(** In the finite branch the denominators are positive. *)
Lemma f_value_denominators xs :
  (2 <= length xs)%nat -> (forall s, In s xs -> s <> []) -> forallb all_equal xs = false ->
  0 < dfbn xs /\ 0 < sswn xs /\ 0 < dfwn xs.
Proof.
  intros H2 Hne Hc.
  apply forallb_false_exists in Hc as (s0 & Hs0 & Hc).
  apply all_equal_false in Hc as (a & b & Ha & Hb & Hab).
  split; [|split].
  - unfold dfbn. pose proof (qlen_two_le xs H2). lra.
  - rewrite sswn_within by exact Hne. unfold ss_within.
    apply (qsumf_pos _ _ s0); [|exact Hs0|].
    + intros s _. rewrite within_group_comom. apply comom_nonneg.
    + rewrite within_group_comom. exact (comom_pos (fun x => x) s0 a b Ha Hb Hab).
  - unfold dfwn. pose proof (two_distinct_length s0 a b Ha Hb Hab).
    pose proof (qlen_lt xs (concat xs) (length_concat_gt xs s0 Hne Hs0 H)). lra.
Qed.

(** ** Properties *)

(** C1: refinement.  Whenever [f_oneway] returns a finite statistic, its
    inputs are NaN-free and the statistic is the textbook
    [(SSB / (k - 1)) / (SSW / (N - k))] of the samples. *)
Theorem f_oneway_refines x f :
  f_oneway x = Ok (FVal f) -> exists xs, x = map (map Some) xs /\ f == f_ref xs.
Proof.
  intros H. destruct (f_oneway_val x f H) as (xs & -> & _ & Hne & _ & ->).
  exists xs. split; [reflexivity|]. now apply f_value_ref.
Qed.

+ + + + +

- **Problem to solve**
What you write must be the entries restated word for word, from the opening line through the one holding "- unfold dfwn.", with nothing else.

- **Task response**
(** In the finite branch the denominators are positive. *)
Lemma f_value_denominators xs :
  (2 <= length xs)%nat -> (forall s, In s xs -> s <> []) -> forallb all_equal xs = false ->
  0 < dfbn xs /\ 0 < sswn xs /\ 0 < dfwn xs.
Proof.
  intros H2 Hne Hc.
  apply forallb_false_exists in Hc as (s0 & Hs0 & Hc).
  apply all_equal_false in Hc as (a & b & Ha & Hb & Hab).
  split; [|split].
  - unfold dfbn. pose proof (qlen_two_le xs H2). lra.
  - rewrite sswn_within by exact Hne. unfold ss_within.
    apply (qsumf_pos _ _ s0); [|exact Hs0|].
    + intros s _. rewrite within_group_comom. apply comom_nonneg.
    + rewrite within_group_comom. exact (comom_pos (fun x => x) s0 a b Ha Hb Hab).
  - unfold dfwn. pose proof (two_distinct_length s0 a b Ha Hb Hab).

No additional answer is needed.